Data extracts:
Lemma migrate_with_transition_spec th c s :
  inv s →
  wp (migrate_with_transition th c)
    (λ r s', inv s' ∧ ∃ a, assignment s th = Some a ∧ mask_contains (a_affinity a) c = true ∧
       if decide (a_cpu a = c) then r = no_move th c ∧ s' = s
       else relocated th a (set_a_cpu c a) r s s')
    (λ e s', s' = s ∧
       (e = InvalidCpu ∧ mask_contains (online_mask s) c = false ∨
        e = UnknownThread ∧ assignment s th = None ∨
        e = AffinityViolation ∧
          ∃ a, assignment s th = Some a ∧ mask_contains (a_affinity a) c = false)) s.
Proof.
  intros Hi. unfold migrate_with_transition.
  apply wp_bind, wp_reads, wpo_err_if; intros ?; bool_simpl; [naive_solver|].
  apply wp_assignment; [done| |naive_solver]. intros i a Ha Heq Hth.
  apply wp_bind, wp_lift, wpo_err_if; intros ?; bool_simpl; [naive_solver|].
  destruct (decide (a_cpu a = c)) as [Hc|Hc].
  - rewrite bool_decide_eq_true_2 by done. wp_steps. split; [done|]. exists a.
    by rewrite decide_True.
  - rewrite bool_decide_eq_false_2 by done.
    destruct (inv_affinity s Hi th a Hth) as [Hsub _].
    eapply wp_mono; [apply (relocate_spec i th a (set_a_cpu c) c); try done| |done].
    intros r s' [Hinv Hrel]. split; [done|]. exists a. by rewrite decide_False.
Qed.

Lemma agrees_rotate qs place c q q' :
  agrees qs place → qs !! c = Some q → queue_ok q' → members q' ≡ₚ members q →
  agrees (<[c := q']> qs) place.
Proof.
  intros Ha Hq Hok Hm. pose proof (lookup_lt_Some _ _ _ Hq). destruct (Ha c q Hq) as [_ Hmq].
  eapply agrees_insert; [done..| |done]. intros t. by rewrite Hm.
Qed.

Lemma inv_set_queues s qs :
  inv s → length qs = length (queues s) → agrees qs (placed s) → inv (set_queues qs s).
Proof.
  intros [Hc Hm Ho Ht Hb Ha _] Hl Hag. constructor; cbn [queues online_mask assignments set_queues];
    rewrite ?Hl; try done.
Qed.

Lemma rotation_spec c (f : RoundRobin → option Switch * RoundRobin) s :
  (∀ q, queue_ok q → let '(sw, q') := f q in
     queue_ok q' ∧ rotates q sw q' ∧ members q' ≡ₚ members q) →
  inv s →
  wp (_ ← reads (λ s, queue s c);
      at_queue c (λ _, InvalidCpu) (λ q, let '(sw, q') := f q in (Ok sw, q')))
    (λ sw s', inv s' ∧ s' = set_queues (queues s') s ∧
       queue_step c (λ q q', rotates q sw q') (queues s) (queues s'))
    (λ e s', s' = s ∧ e = InvalidCpu ∧ mask_contains (online_mask s) c = false) s.
Proof.
  intros Hf Hi. apply wp_bind, wp_reads. destruct (mask_contains (online_mask s) c) eqn:Hc.
  - destruct (queue_spec s c Hi Hc) as (q & Hq & Heq). rewrite Heq. cbn [wpo].
    eapply wp_at_queue; [done|]. destruct (inv_agrees s Hi c q Hq) as [Hok _]. specialize (Hf q Hok).
    unfold wp. destruct (f q) as [sw q']. destruct Hf as (Hok' & Hrot & Hm).
    split_and!; [|done|by exists q, q']. apply inv_set_queues; [done|apply length_insert|].
    eapply agrees_rotate; [by apply inv_agrees|done..].
  - unfold queue. rewrite Hc. done.
Qed.

Lemma tick_spec c s :
  inv s →
  wp (tick c)
    (λ sw s', inv s' ∧ s' = set_queues (queues s') s ∧
       queue_step c (λ q q', rotates q sw q') (queues s) (queues s'))
    (λ e s', s' = s ∧ e = InvalidCpu ∧ mask_contains (online_mask s) c = false) s.
Proof. apply rotation_spec, queue_tick_spec. Qed.

Lemma yield_current_spec c s :
  inv s →
  wp (yield_current c)
    (λ sw s', inv s' ∧ s' = set_queues (queues s') s ∧
       queue_step c (λ q q', rotates q sw q') (queues s) (queues s'))
    (λ e s', s' = s ∧ e = InvalidCpu ∧ mask_contains (online_mask s) c = false) s.
Proof. apply rotation_spec, queue_yield_spec. Qed.

Lemma online_cpu_spec c s :
  inv s →
  wp (online_cpu c)
    (λ fresh s', inv s' ∧ (c < length (queues s))%nat ∧
       fresh = negb (mask_contains (online_mask s) c) ∧
       queues s' = queues s ∧ assignments s' = assignments s ∧
       ∀ d, mask_contains (online_mask s') d = mask_contains (online_mask s) d || bool_decide (d = c))
    (λ e s', s' = s ∧ e = InvalidCpu ∧ (length (queues s) ≤ c)%nat) s.
Proof.
  intros Hi. unfold online_cpu. wp_steps; bool_simpl; [done|].
  destruct (mask_contains (online_mask s) c) eqn:Hc; wp_steps.
  - split_and!; try done; [lia|]. intros d. case_bool_decide; subst; [by rewrite Hc|].
    by rewrite orb_false_r.
  - assert (∀ d, mask_contains (mask_union (online_mask s) (mask_single c)) d =
      mask_contains (online_mask s) d || bool_decide (d = c)) as Hu by (intros; apply mask_union_single).
    pose proof (inv_cpus s Hi). split_and!; try done; [|lia].
    destruct Hi as [Hcp Hm Ho Ht Hb Ha Hag]. constructor; cbn; try done.
    + apply mask_union_u64; [done|lia].
    + intros d. rewrite Hu, orb_true_iff, bool_decide_eq_true. intros [?| ->]; [auto|lia].
    + intros th a Ha'. destruct (Ha th a Ha') as [Hs ?]. split; [|done]. intros d Hd.
      by rewrite Hu, (Hs d Hd).
Qed.

Lemma with_online_mask_spec n quantum m :
  is_u64 quantum → is_u64 m →
  wpo (with_online_mask n quantum m)
    (λ s, inv s ∧ (∀ t, assignment s t = None) ∧ online_mask s = m ∧ length (queues s) = n)
    (λ _, n = 0%nat ∨ (MAX_CPUS < n)%nat ∨ quantum = 0 ∨ m = 0 ∨
       ∃ c, mask_contains m c = true ∧ (n ≤ c)%nat).
Proof.
  intros Hqt Hm. unfold with_online_mask, queue_new, mask_is_empty. wp_steps; bool_simpl.
  - apply orb_true_iff in H. rewrite !bool_decide_eq_true in H. tauto.
  - destruct (decide (m = 0)) as [->|Hm0]; [tauto|]. do 4 right.
    rewrite (proj2 (Z.eqb_neq _ _)) in H1 by done. cbn in H1. bool_simpl.
    destruct (mask_nonempty (Z.land m (not64 a))) as [c Hc].
    { apply is_u64_bits. pose proof Hm as [Hm1 Hm2]%is_u64_bits. split; [apply Z.land_nonneg; by left|].
      intros i Hi. by rewrite Z.land_spec, Hm2 by lia. }
    { done. }
    rewrite mask_contains_testbit, testbit_andnot, <- !mask_contains_testbit in Hc by done.
    apply andb_true_iff in Hc as [Hmc Hac]. exists c. split; [done|]. bool_simpl.
    destruct (decide (c < n)%nat) as [Hlt|]; [|lia].
    by rewrite (mask_first_contains_iff n a c), bool_decide_eq_true_2 in Hac.
  - tauto.
  - split_and!; [|done|done|apply length_replicate].
    constructor; cbn; rewrite ?length_replicate; try done; [lia| |by apply NoDup_nil_2|unfold MAX_RUNNABLE_THREADS; lia|].
    + intros c Hc. apply (land_not64_sub m a) in Hc; [|done..].
      rewrite (mask_first_contains_iff n a c) in Hc by done. by bool_simpl.
    + intros c q [-> _]%lookup_replicate. split; [|set_solver].
      destruct Hqt. by constructor; cbn; try lia; try done; apply NoDup_nil_2.
  - unfold mask_first in H0. rewrite (bool_decide_eq_false_2 (n = 0%nat)), bool_decide_eq_false_2 in H0 by lia.
    done.
Qed.

(** *** Rebalancing *)

(** [p] moves a runnable thread of an eligible CPU to an eligible CPU of its
    affinity set that carries at least two threads less. *)
Definition proposal (s : SmpRoundRobin) (m : CpuMask) (p : RebalancePlan) : Prop :=
  mask_contains m (rp_from p) = true ∧ mask_contains m (rp_to p) = true ∧
  rp_from p ≠ rp_to p ∧
  rp_source_load p = load s (rp_from p) ∧ rp_destination_load p = load s (rp_to p) ∧
  (load s (rp_to p) + 1 < load s (rp_from p))%nat ∧
  ∃ a, a ∈ assignments s ∧ a_thread a = rp_thread p ∧ movable (rp_from p) (rp_to p) a = true.

(** The running thread is moved only when no waiting thread can be. *)
Definition spares_current (s : SmpRoundRobin) (p : RebalancePlan) : Prop :=
  running s (rp_from p) = Some (rp_thread p) →
  ∀ a, a ∈ assignments s → movable (rp_from p) (rp_to p) a = true → a_thread a = rp_thread p.

Definition lex_lt (f t f' t' : nat) : Prop := (f < f' ∨ f = f' ∧ t < t')%nat.

(** [best] is the first of the largest imbalances among the pairs before [(f, t)]. *)
Definition best_before (s : SmpRoundRobin) (m : CpuMask) (f t : nat)
    (best : option RebalancePlan) : Prop :=
  match best with
  | None => ∀ p, proposal s m p → ¬ lex_lt (rp_from p) (rp_to p) f t
  | Some b => proposal s m b ∧ spares_current s b ∧ lex_lt (rp_from b) (rp_to b) f t ∧
      ∀ p, proposal s m p → lex_lt (rp_from p) (rp_to p) f t →
        (plan_imbalance p ≤ plan_imbalance b)%nat ∧
        (lex_lt (rp_from p) (rp_to p) (rp_from b) (rp_to b) →
         (plan_imbalance p < plan_imbalance b)%nat)
  end.

Lemma plan_imbalance_load s m p :
  proposal s m p → plan_imbalance p = (load s (rp_from p) - load s (rp_to p))%nat.
Proof. intros (_ & _ & _ & Hs & Hd & _). unfold plan_imbalance. by rewrite Hs, Hd. Qed.

Lemma lex_lt_succ f t f' t' : lex_lt f t f' (S t') ↔ lex_lt f t f' t' ∨ f = f' ∧ t = t'.
Proof. unfold lex_lt. lia. Qed.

Activity:
Within the material above, copy exactly the lines from the line that holds "(rp_to b) f t ∧" up to and including the line that holds "Lemma plan_imbalance_load s".

Response to this task:
  | Some b => proposal s m b ∧ spares_current s b ∧ lex_lt (rp_from b) (rp_to b) f t ∧
      ∀ p, proposal s m p → lex_lt (rp_from p) (rp_to p) f t →
        (plan_imbalance p ≤ plan_imbalance b)%nat ∧
        (lex_lt (rp_from p) (rp_to p) (rp_from b) (rp_to b) →
         (plan_imbalance p < plan_imbalance b)%nat)
  end.

Lemma plan_imbalance_load s m p :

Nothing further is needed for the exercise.